If the Pope receives a never-failing faith he cannot become a heretic, if he becomes a heretic he never received the never-failing faith.
The discussion was legit when the First Vatican Council was still “in mente Dei”. Now, it is not (unless we are ready to face the possibility that a Council can make DOGMATIC errors, but this would be the self-destruction of the Church, because a Church that errs dogmatically when she claimed that this is impossible would be just another human structure).
I repeat what i wrote in the previous article: these folks are trying to surreptitiously deny the dogma of papal infallibility because they can’t stand that a Pope can be right even if he is not a draconian conservative.
It really is that simple.
And yet, God has apparently allowed, or it is seemingly God’s will, that the Church He founded be divided on discipline and no longer speak with one voice. Discipline may not be doctrine per se, but the divergent application of that discipline hinges on definitional terms that are doctrinal in nature – what is “adultery”? What is “conversion” such that it is sufficient to no longer be considered to be repeatedly committing adultery? These are clearly being defined differently in San Diego as compared to Philadelphia.
Cardinal Mueller (our current guardian of the Doctrine of the Faith) claims quite loudly that AL doesn’t say what the Bishops of Buenos Aires and San Diego say it says. Francis remains silent, seemingly giving consent to both sides of the dispute. And so the Church has become a provincial enterprise in this regard. Not good fruit, that.
Saints Paul and Barnabas disagreed vehemently about John Mark, the Gospel writer: “And there occurred a dissension, to such an extent that they departed from one another.” (Acts 15:39). The Church is filled with fallen sinners. So we should not be dismayed that contentions and problems occur. No Pope is perfect. (And we know that the first Pope was Peter, not Jesus.)
“What is “conversion” such that it is sufficient to no longer be considered to be repeatedly committing adultery?”
Whop said that? Adultery is adultery, and is always grave matter, is always an objective mortal sin.
But situations can occur when one’s freedom to act otherwise without a further guilt is diminished due to mitigating factors (see the Catechism at paragraphs 1757, 1860, 1862, 1735, 2283, 2355), and in these situations the objective mortal sin of adultery is not an actual mortal sin.
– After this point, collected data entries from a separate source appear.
(** * Client side of the SSH transport bring-up: [client.c]

    A shallow embedding of [src/libssh/client.c] and the properties of it
    that the specification states.  The file has five parts:

    - the C library functions the file calls ([strncmp], [strstr],
      [strtol], [strdup], [snprintf]) on lists of characters;
    - the session structure, the memory it owns and the collaborators it
      calls (socket, buffers, packet layer, Diffie-Hellman and key
      exchange), which live in other files of the library;
    - the functions of [client.c], one definition per C function;
    - a test double of the collaborators and a few sessions, for the runs
      on concrete inputs;
    - the properties, first for every choice of the collaborators, then on
      concrete runs. *)

From Stdlib Require Import ZArith Ascii String List Lia.
From stdpp Require Import base option list gmap.

Local Open Scope Z_scope.

(** ** Characters and C strings

    A [char] is an [ascii]; a buffer is the list of its bytes.  A C string
    is the list of the characters that precede its terminating NUL. *)

Definition NUL : ascii := "000"%char.
Definition CR : ascii := "013"%char.
Definition LF : ascii := "010"%char.

Definition chars (s : string) : list ascii := list_ascii_of_string s.

(** The C string that starts at the beginning of a buffer: the bytes before
    the first NUL. *)
Fixpoint c_str (buffer : list ascii) : list ascii :=
  match buffer with
  | [] => []
  | c :: rest => if Ascii.eqb c NUL then [] else c :: c_str rest
  end.

(** What [callback_receive_banner] leaves in the buffer for a byte it has
    passed: a CR becomes NUL. *)
Definition cr_to_nul (c : ascii) : ascii :=
  if Ascii.eqb c CR then NUL else c.

(** [strncmp(a, b, n) == 0]. *)
Fixpoint strncmp_eq (a b : list ascii) (n : nat) : bool :=
  match n with
  | O => true
  | S n' =>
      match a, b with
      | [], [] => true
      | x :: a', y :: b' => Ascii.eqb x y && strncmp_eq a' b' n'
      | _, _ => false
      end
  end.

Fixpoint starts_with (needle hay : list ascii) : bool :=
  match needle, hay with
  | [], _ => true
  | _ :: _, [] => false
  | x :: needle', y :: hay' => Ascii.eqb x y && starts_with needle' hay'
  end.

(** [strstr(hay, needle)]: the offset of the first occurrence, [None] for
    the null pointer. *)
Fixpoint strstr (hay needle : list ascii) : option nat :=
  if starts_with needle hay then Some O
  else match hay with
       | [] => None
       | _ :: hay' => S <$> strstr hay' needle
       end.

(** *** [strtol(nptr, NULL, 10)]

    White space is skipped, one sign is accepted, then the longest run of
    decimal digits is read; with no digit the value is 0.  The value is
    clamped to the range of [long] (64 bits here). *)

Definition LONG_MAX : Z := 2 ^ 63 - 1.
Definition LONG_MIN : Z := - 2 ^ 63.

Definition isspace (c : ascii) : bool :=
  let n := Z.of_N (N_of_ascii c) in (n =? 32) || ((9 <=? n) && (n <=? 13)).

Definition digit_val (c : ascii) : option Z :=
  let n := Z.of_N (N_of_ascii c) in
  if (48 <=? n) && (n <=? 57) then Some (n - 48) else None.

Fixpoint skip_space (l : list ascii) : list ascii :=
  match l with
  | c :: l' => if isspace c then skip_space l' else l
  | [] => []
  end.

Fixpoint read_digits (acc : Z) (l : list ascii) : Z :=
  match l with
  | c :: l' =>
      match digit_val c with
      | Some d => read_digits (acc * 10 + d) l'
      | None => acc
      end
  | [] => acc
  end.

Definition strtol (nptr : list ascii) : Z :=
  match skip_space nptr with
  | c :: l =>
      if Ascii.eqb c "-" then Z.max LONG_MIN (- read_digits 0 l)
      else if Ascii.eqb c "+" then Z.min LONG_MAX (read_digits 0 l)
      else Z.min LONG_MAX (read_digits 0 (c :: l))
  | [] => 0
  end.

(** ** Machine integers

    [int] is 32 bits wide; a value that does not fit wraps around. *)

Definition to_int (z : Z) : Z := (z + 2 ^ 31) mod 2 ^ 32 - 2 ^ 31.

Definition int_shl (a n : Z) : Z := to_int (Z.shiftl a n).

(** Modelled from the spec: the macro [SSH_VERSION_INT] of [libssh.h],
    "integer encoded as [(major<<16)|(minor<<8)|patch]". *)
Definition SSH_VERSION_INT (a b c : Z) : Z :=
  Z.lor (Z.lor (int_shl a 16) (int_shl b 8)) c.

(** ** Constants of [libssh.h] and [ssh2.h] *)

(** Modelled from the spec: the return code of [libssh.h] for success,
    "returns 0 on reaching AUTHENTICATING". *)
Definition SSH_OK : Z := 0.

(** Modelled from the spec: the return code of [libssh.h] for an error,
    "error otherwise"; [client.c] tests it with [< 0]. *)
Definition SSH_ERROR : Z := -1.

(** Modelled from the spec: "MSG_DISCONNECT (1)". *)
Definition SSH2_MSG_DISCONNECT : Z := 1.

(** Modelled from the spec: "MSG_NEWKEYS (21)". *)
Definition SSH2_MSG_NEWKEYS : Z := 21.

(** Modelled from the spec: "MSG_KEXDH_INIT (30)". *)
Definition SSH2_MSG_KEXDH_INIT : Z := 30.

(** Modelled from the spec: "MSG_KEXDH_REPLY (31)". *)
Definition SSH2_MSG_KEXDH_REPLY : Z := 31.

(** Modelled from the spec: "reason BY_APPLICATION = 11". *)
Definition SSH2_DISCONNECT_BY_APPLICATION : Z := 11.

(** ** The states *)

(** Modelled from the spec: [enum ssh_session_state_e] of [session.h],
    "one of NONE, CONNECTING, SOCKET_CONNECTED, BANNER_RECEIVED,
    INITIAL_KEX, AUTHENTICATING, ERROR". *)
Inductive ssh_session_state_e : Set :=
  | SSH_SESSION_STATE_NONE
  | SSH_SESSION_STATE_CONNECTING
  | SSH_SESSION_STATE_SOCKET_CONNECTED
  | SSH_SESSION_STATE_BANNER_RECEIVED
  | SSH_SESSION_STATE_INITIAL_KEX
  | SSH_SESSION_STATE_AUTHENTICATING
  | SSH_SESSION_STATE_ERROR.

Inductive ssh_dh_state_e : Set :=
  | DH_STATE_INIT
  | DH_STATE_INIT_TO_SEND
  | DH_STATE_INIT_SENT
  | DH_STATE_NEWKEYS_TO_SEND
  | DH_STATE_NEWKEYS_SENT
  | DH_STATE_FINISHED.

#[global] Instance ssh_session_state_e_eq_dec : EqDecision ssh_session_state_e.
Proof. solve_decision. Defined.

#[global] Instance ssh_dh_state_e_eq_dec : EqDecision ssh_dh_state_e.
Proof. solve_decision. Defined.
How could you agree with this statement : “my theological response demonstrates, through the founts of Sacred Scripture, Church Tradition and Magisterial documents, that no Roman Pontiffs of the past have made heretical statements and to them the title heretic may nowise be imputed” while the Third Council of Constantinople (Sixth ecumenical), has anathemathize pope Honorius (et Honorium qui fuit papa antiquae Romae, in COD, t. 2-1, p. 125). A theological demonstration can’t cancel a fact (I’ll not demonstrate that Vatican I is no opposite to the fact that a Pope could become heretic. It has often been done…)
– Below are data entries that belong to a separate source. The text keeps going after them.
Inductive ServerCall : Type :=
| AddService
| add_brpc_http_service
| Start (point : EndPoint) (options : ServerOptions)
| Stop (closewait_ms : Z)
| Join
| ClearServices.

Section Service.

Variable T : Type.

Record Server : Type := {
  Server_AddService : T -> Z * T;
  Server_add_http_service : T -> T;
  Server_Start : EndPoint -> ServerOptions -> T -> Z * T;
  Server_Stop : Z -> T -> Z * T;
  Server_Join : T -> Z * T;
  Server_ClearServices : T -> T
}.

(** What the service finds around it: the server, [butil::str2endpoint]
    with its return code and the endpoint it writes, the bind address of
    [BackendOptions], and the options a fresh [ServerOptions] holds. *)
Record Env : Type := {
  server : Server;
  str2endpoint : string -> Z -> Z * EndPoint;
  get_service_bind_address : string;
  default_options : ServerOptions
}.

Record State : Type := {
  server_state : T;
  server_calls : list ServerCall
}.

Definition called (c : ServerCall) (s : T) (st : State) : State :=
  {| server_state := s; server_calls := server_calls st ++ [c] |}.

(** An [int], printed by fmt. *)
Definition int_to_string (n : Z) : string :=
  NilZero.string_of_int (Z.to_int n).

Definition start (env : Env) (port num_threads : Z) (st : State)
  : Status * State :=
  (* Add service *)
  let (_, s) := Server_AddService (server env) (server_state st) in
  let st := called AddService s st in
  let st :=
    called add_brpc_http_service
      (Server_add_http_service (server env) (server_state st)) st in
  (* start service *)
  let options := default_options env in
  let options :=
    if negb (num_threads =? -1)%Z then {| BRpc.num_threads := num_threads |}
    else options in
  let (rc, point) := str2endpoint env (get_service_bind_address env) port in
  if (rc <? 0)%Z then
    (InternalError
       (format "convert address failed, host={}, port={}"
          ["[::0]"; int_to_string port]),
     st)
  else
    let (rc, s) := Server_Start (server env) point options (server_state st) in
    let st := called (Start point options) s st in
    if negb (rc =? 0)%Z then (InternalError "start brpc service failed", st)
    else (OK, st).
(** The [while True] loop.  Every pass consumes a reply, so [fuel]
    larger than the number of replies left is never used up. *)
Fixpoint pages_loop (fuel : nat) (method url_slug : string)
    (kwargs : gmap string pyval) (params : gmap string pyval)
    (response_data : list pyval) (w : wire) : outcome (list pyval) * wire :=
  match fuel with
  | O => (Waiting, w)
  | S fuel' =>
      match _make_request method url_slug (Some params) kwargs w with
      | (Waiting, w') => (Waiting, w')
      | (Done (inl e), w') => (Done (raise e), w')
      | (Done (inr response), w') =>
          match absorb response_data response with
          | inl e => (Done (raise e), w')
          | inr (response_data', next_token) =>
              if truthy next_token
              then pages_loop fuel' method url_slug kwargs
                     (<["nextToken" := next_token]> params) response_data' w'
              else (Done (ret response_data'), w')
          end
      end
  end.

(** [_make_paginated_request(method, url_slug, **kwargs)]: [params] is
    popped from the keyword arguments, an empty dict when not given. *)
Definition _make_paginated_request (method url_slug : string)
    (params : option (gmap string pyval)) (kwargs : gmap string pyval)
    (w : wire) : outcome (list pyval) * wire :=
  pages_loop (S (length (inbox w))) method url_slug kwargs
    (default ∅ params) [] w.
You only speak about Magisterium, and you don’t care about an ecumenical council ! It’s amazing !
An Ecumenical Council can exercise both the Magisterium (authority over doctrine) and the temporal authority (over discipline). When the Council is not teaching, but judging cases, its decisions are fallible. The teaching of Vatican I on the never-failing faith of each Pope, is doctrine, and therefore supersedes and nullifies the fallible judgment of the Sixth Council. Judgments of Popes and Councils on matters other than doctrine are reformable. Infallible teachings are irreformable.
Honorius was negligent in not opposing and extinguishing the heresy of Monothelitism. But he did not teach that error publicly, and in his private letters, he does not seem to have decided the question (which is often over-simplified as ‘one will or two’), even in his own mind and heart. So he did not teach or hold any heresy.
If you don’t mind, could you explain me how a Pope can receive a never-failing faith and still become a heretic, when it’s obvious that an heretic Pope would clearly nullify the former assumption (because a never-failing faith that, ultimately, fails -for heresy is the destruction of one’s faith- is clearly NOT never-failing)?